• [Record extracts]
(* ===== verification/DeployStore.v ===== *)
(** * DeployStore: the deployments module's data and its PostgreSQL store

    The domain records of [internal/deployments] (deployments.go, store.go,
    teardown.go), one definition [sql_*] per query of
    [internal/platform/database/db] the module runs, and one definition per method of
    [postgresStore] (postgres.go). *)
From S2P Require Import Prelude.
From S2P Require Import GoStrings.
From S2P Require Import Problem.
From S2P Require Import Schema.
From S2P Require Import Platform.

(** ** Vocabulary *)
Definition StatusQueued : string := "queued".
Definition StatusAssigned : string := "assigned".
Definition StatusCloning : string := "cloning".
Definition StatusBuilding : string := "building".
Definition StatusPulling : string := "pulling".
Definition StatusStarting : string := "starting".
Definition StatusHealthcheck : string := "healthcheck".
Definition StatusRouting : string := "routing".
Definition StatusRunning : string := "running".
Definition StatusFailed : string := "failed".
Definition StatusSuperseded : string := "superseded".
Definition StatusTornDown : string := "torndown".
Definition SourceImage : string := "image".
Definition SourceGit : string := "git".
Definition KindProduction : string := "production".
Definition KindPreview : string := "preview".
Definition KindStatus : string := "status".
Definition KindLog : string := "log".
Definition StreamBuild : string := "build".
Definition StreamRuntime : string := "runtime".
Definition TeardownStatusQueued : string := "queued".
Definition TeardownStatusAssigned : string := "assigned".
Definition TeardownStatusStopping : string := "stopping".
Definition TeardownStatusRemoving : string := "removing".
Definition TeardownStatusSucceeded : string := "succeeded".
Definition TeardownStatusFailed : string := "failed".

(** ** Domain records *)
Record Deployment := mk_Deployment {
  d_ID : string;
  d_ServiceID : string;
  d_EnvironmentID : string;
  d_ProjectID : string;
  d_WorkspaceID : string;
  d_ServerID : string;
  d_ImageRef : string;
  d_ContainerPort : Z;
  d_HostPort : Z;
  d_ContainerID : string;
  d_Status : string;
  d_Message : string;
  d_CreatedAt : Z;
  d_UpdatedAt : Z;
  d_SourceKind : string;
  d_SourceAccess : string;
  d_CloneURL : string;
  d_GitRef : string;
  d_CommitSha : string;
  d_BuiltImageRef : string;
  d_RouteURL : string;
  d_RolledBackFrom : string;
  d_Kind : string;
  d_RouteKey : string;
  d_PRNumber : Z;
  d_PRURL : string;
  d_AuthUser : string;
  d_AuthHash : string;
}.

Record Event := mk_Event {
  e_ID : string;
  e_DeploymentID : string;
  e_Seq : Z;
  e_Kind : string;
  e_Status : string;
  e_Message : string;
  e_Stream : string;
  e_CreatedAt : Z;
}.

Record ServiceForDeploy := mk_ServiceForDeploy {
  sfd_EnvironmentID : string;
  sfd_ProjectID : string;
  sfd_WorkspaceID : string;
  sfd_SourceKind : string;
  sfd_ImageRef : string;
  sfd_SourceAccess : string;
  sfd_ConnectionID : string;
  sfd_Owner : string;
  sfd_Repo : string;
  sfd_Branch : string;
  sfd_DefaultBranch : string;
  sfd_ContainerPort : Z;
  sfd_Visibility : string;
  sfd_Slug : string;
}.

Record ConfigForDeploy := mk_ConfigForDeploy {
  cfd_Type : string;
  cfd_Scope : string;
  cfd_Key : string;
  cfd_Value : option string;
  cfd_Ciphertext : list Z;
}.

Record NewDeployment := mk_NewDeployment {
  nd_ServiceID : string;
  nd_EnvironmentID : string;
  nd_ProjectID : string;
  nd_WorkspaceID : string;
  nd_ServerID : string;
  nd_ImageRef : string;
  nd_ContainerPort : Z;
  nd_RolledBackFrom : string;
}.

Record NewDeploymentFromGit := mk_NewDeploymentFromGit {
  ng_ServiceID : string;
  ng_EnvironmentID : string;
  ng_ProjectID : string;
  ng_WorkspaceID : string;
  ng_ServerID : string;
  ng_ContainerPort : Z;
  ng_SourceAccess : string;
  ng_CloneURL : string;
  ng_GitRef : string;
  ng_RolledBackFrom : string;
}.

Record NewPreviewDeployment := mk_NewPreviewDeployment {
  np_ServiceID : string;
  np_RouteKey : string;
  np_EnvironmentID : string;
  np_ProjectID : string;
  np_WorkspaceID : string;
  np_ServerID : string;
  np_ContainerPort : Z;
  np_SourceAccess : string;
  np_CloneURL : string;
  np_GitRef : string;
  np_PRNumber : Z;
  np_PRURL : string;
  np_AuthUser : string;
  np_AuthHash : string;
}.

Record StatusUpdate := mk_StatusUpdate {
  su_DeploymentID : string;
  su_Status : string;
  su_Message : string;
  su_HostPort : Z;
  su_ContainerID : string;
  su_CommitSha : string;
  su_BuiltImageRef : string;
  su_RouteURL : string;
}.

Record NewEvent := mk_NewEvent {
  ne_DeploymentID : string;
  ne_Kind : string;
  ne_Status : string;
  ne_Message : string;
  ne_Stream : string;
}.

Record TeardownJob := mk_TeardownJob {
  t_ID : string;
  t_DeploymentID : string;
  t_ServiceID : string;
  t_RouteKey : string;
  t_EnvironmentID : string;
  t_ProjectID : string;
  t_WorkspaceID : string;
  t_ServerID : string;
  t_Status : string;
  t_Message : string;
  t_Error : string;
  t_CreatedAt : Z;
  t_UpdatedAt : Z;
}.

Record NewTeardownJob := mk_NewTeardownJob {
  nt_DeploymentID : string;
  nt_ServiceID : string;
  nt_RouteKey : string;
  nt_EnvironmentID : string;
  nt_ProjectID : string;
  nt_WorkspaceID : string;
  nt_ServerID : string;
}.

Record TeardownStatusUpdate := mk_TeardownStatusUpdate {
  tsu_TeardownID : string;
  tsu_Status : string;
  tsu_Message : string;
  tsu_Error : string;
}.

(** ** Queries on deployments *)

(** The row an INSERT produces: the given columns, the defaults of the table for the
    rest (00009, 00013, 00016, 00024, 00028, 00031). *)
Definition insert_deployment (r : db_Deployment) (d : DB) : go_error + (db_Deployment * DB) :=
  if deployment_constraints r d then inr (r, set_deployments (deployments d ++ [r]) d)
  else inl (ErrConstraint "deployments").

Definition sql_CreateDeployment (ServiceID RouteKey EnvironmentID ProjectID WorkspaceID ServerID
    ImageRef : string) (ContainerPort : Z) (RolledBackFrom : option string)
    (st : Stamp) (d : DB) : go_error + (db_Deployment * DB) :=
  insert_deployment
    {| dp_ID := st_uuid st; dp_EnvironmentID := EnvironmentID; dp_ProjectID := ProjectID;
       dp_WorkspaceID := WorkspaceID; dp_ServerID := ServerID; dp_ImageRef := ImageRef;
       dp_ContainerPort := ContainerPort; dp_HostPort := 0; dp_ContainerID := "";
       dp_Status := "queued"; dp_Message := ""; dp_CreatedAt := st_now st;
       dp_UpdatedAt := st_now st; dp_SourceKind := "image"; dp_SourceAccess := "";
       dp_CloneUrl := ""; dp_GitRef := ""; dp_CommitSha := ""; dp_BuiltImageRef := "";
       dp_RouteUrl := ""; dp_ServiceID := ServiceID; dp_RolledBackFrom := RolledBackFrom;
       dp_Kind := "production"; dp_RouteKey := RouteKey; dp_PrNumber := 0; dp_PrUrl := "";
       dp_PreviewAuthUser := ""; dp_PreviewAuthHash := "" |} d.

Definition sql_CreateDeploymentFromGit (ServiceID RouteKey EnvironmentID ProjectID WorkspaceID
    ServerID : string) (ContainerPort : Z) (SourceAccess CloneUrl GitRef : string)
    (RolledBackFrom : option string) (st : Stamp) (d : DB) : go_error + (db_Deployment * DB) :=
  insert_deployment
    {| dp_ID := st_uuid st; dp_EnvironmentID := EnvironmentID; dp_ProjectID := ProjectID;
       dp_WorkspaceID := WorkspaceID; dp_ServerID := ServerID; dp_ImageRef := "";
       dp_ContainerPort := ContainerPort; dp_HostPort := 0; dp_ContainerID := "";
       dp_Status := "queued"; dp_Message := ""; dp_CreatedAt := st_now st;
       dp_UpdatedAt := st_now st; dp_SourceKind := "git"; dp_SourceAccess := SourceAccess;
       dp_CloneUrl := CloneUrl; dp_GitRef := GitRef; dp_CommitSha := ""; dp_BuiltImageRef := "";
       dp_RouteUrl := ""; dp_ServiceID := ServiceID; dp_RolledBackFrom := RolledBackFrom;
       dp_Kind := "production"; dp_RouteKey := RouteKey; dp_PrNumber := 0; dp_PrUrl := "";
       dp_PreviewAuthUser := ""; dp_PreviewAuthHash := "" |} d.

Definition sql_CreatePreviewDeployment (ServiceID RouteKey EnvironmentID ProjectID WorkspaceID
    ServerID : string) (ContainerPort : Z) (SourceAccess CloneUrl GitRef : string)
    (PrNumber : Z) (PrUrl PreviewAuthUser PreviewAuthHash : string)
    (st : Stamp) (d : DB) : go_error + (db_Deployment * DB) :=
  insert_deployment
    {| dp_ID := st_uuid st; dp_EnvironmentID := EnvironmentID; dp_ProjectID := ProjectID;
       dp_WorkspaceID := WorkspaceID; dp_ServerID := ServerID; dp_ImageRef := "";
       dp_ContainerPort := ContainerPort; dp_HostPort := 0; dp_ContainerID := "";
       dp_Status := "queued"; dp_Message := ""; dp_CreatedAt := st_now st;
       dp_UpdatedAt := st_now st; dp_SourceKind := "git"; dp_SourceAccess := SourceAccess;
       dp_CloneUrl := CloneUrl; dp_GitRef := GitRef; dp_CommitSha := ""; dp_BuiltImageRef := "";
       dp_RouteUrl := ""; dp_ServiceID := ServiceID; dp_RolledBackFrom := None;
       dp_Kind := "preview"; dp_RouteKey := RouteKey; dp_PrNumber := PrNumber; dp_PrUrl := PrUrl;
       dp_PreviewAuthUser := PreviewAuthUser; dp_PreviewAuthHash := PreviewAuthHash |} d.

(** [CASE WHEN x <> '' THEN x ELSE column END] and its integer form. *)
Definition keep (new old : string) : string := if String.eqb new "" then old else new.
Definition keep_pos (new old : Z) : Z := if 0 <? new then new else old.

(** [SET status = s, updated_at = now()] *)
Definition dp_set_status (s : string) (now : Z) (r : db_Deployment) : db_Deployment :=
  {| dp_ID := dp_ID r; dp_EnvironmentID := dp_EnvironmentID r; dp_ProjectID := dp_ProjectID r;
     dp_WorkspaceID := dp_WorkspaceID r; dp_ServerID := dp_ServerID r;
     dp_ImageRef := dp_ImageRef r; dp_ContainerPort := dp_ContainerPort r;
     dp_HostPort := dp_HostPort r; dp_ContainerID := dp_ContainerID r; dp_Status := s;
     dp_Message := dp_Message r; dp_CreatedAt := dp_CreatedAt r; dp_UpdatedAt := now;
     dp_SourceKind := dp_SourceKind r; dp_SourceAccess := dp_SourceAccess r;
     dp_CloneUrl := dp_CloneUrl r; dp_GitRef := dp_GitRef r; dp_CommitSha := dp_CommitSha r;
     dp_BuiltImageRef := dp_BuiltImageRef r; dp_RouteUrl := dp_RouteUrl r;
     dp_ServiceID := dp_ServiceID r; dp_RolledBackFrom := dp_RolledBackFrom r;
     dp_Kind := dp_Kind r; dp_RouteKey := dp_RouteKey r; dp_PrNumber := dp_PrNumber r;
     dp_PrUrl := dp_PrUrl r; dp_PreviewAuthUser := dp_PreviewAuthUser r;
     dp_PreviewAuthHash := dp_PreviewAuthHash r |}.

Definition sql_GetDeployment (id : string) (d : DB) : option db_Deployment :=
  lookup_by dp_ID id (deployments d).

(** [ORDER BY created_at DESC] *)
Definition newest_first {A} (created : A → Z) (l : list A) : list A :=
  order_by (λ r, - created r) l.

Definition sql_ListDeploymentsByService (serviceID : string) (d : DB) : list db_Deployment :=
  newest_first dp_CreatedAt (where_ (λ r, String.eqb (dp_ServiceID r) serviceID) (deployments d)).
Definition sql_ListDeploymentsByEnvironment (environmentID : string) (d : DB) : list db_Deployment :=
  newest_first dp_CreatedAt (where_ (λ r, String.eqb (dp_EnvironmentID r) environmentID) (deployments d)).
Definition sql_ListDeploymentsByProject (projectID : string) (d : DB) : list db_Deployment :=
  newest_first dp_CreatedAt (where_ (λ r, String.eqb (dp_ProjectID r) projectID) (deployments d)).
Definition sql_ListDeploymentsByWorkspace (workspaceID : string) (d : DB) : list db_Deployment :=
  newest_first dp_CreatedAt (where_ (λ r, String.eqb (dp_WorkspaceID r) workspaceID) (deployments d)).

• [Exercise brief]
When you reach the line containing "tsu_Message : string;" in the data above, start copying exactly, and stop after the line containing "rest (00009, 00013, 00016, 00024, 00028, 00031).".

• [Completed exercise]
  tsu_Message : string;
  tsu_Error : string;
}.

(** ** Queries on deployments *)

(** The row an INSERT produces: the given columns, the defaults of the table for the
    rest (00009, 00013, 00016, 00024, 00028, 00031). *)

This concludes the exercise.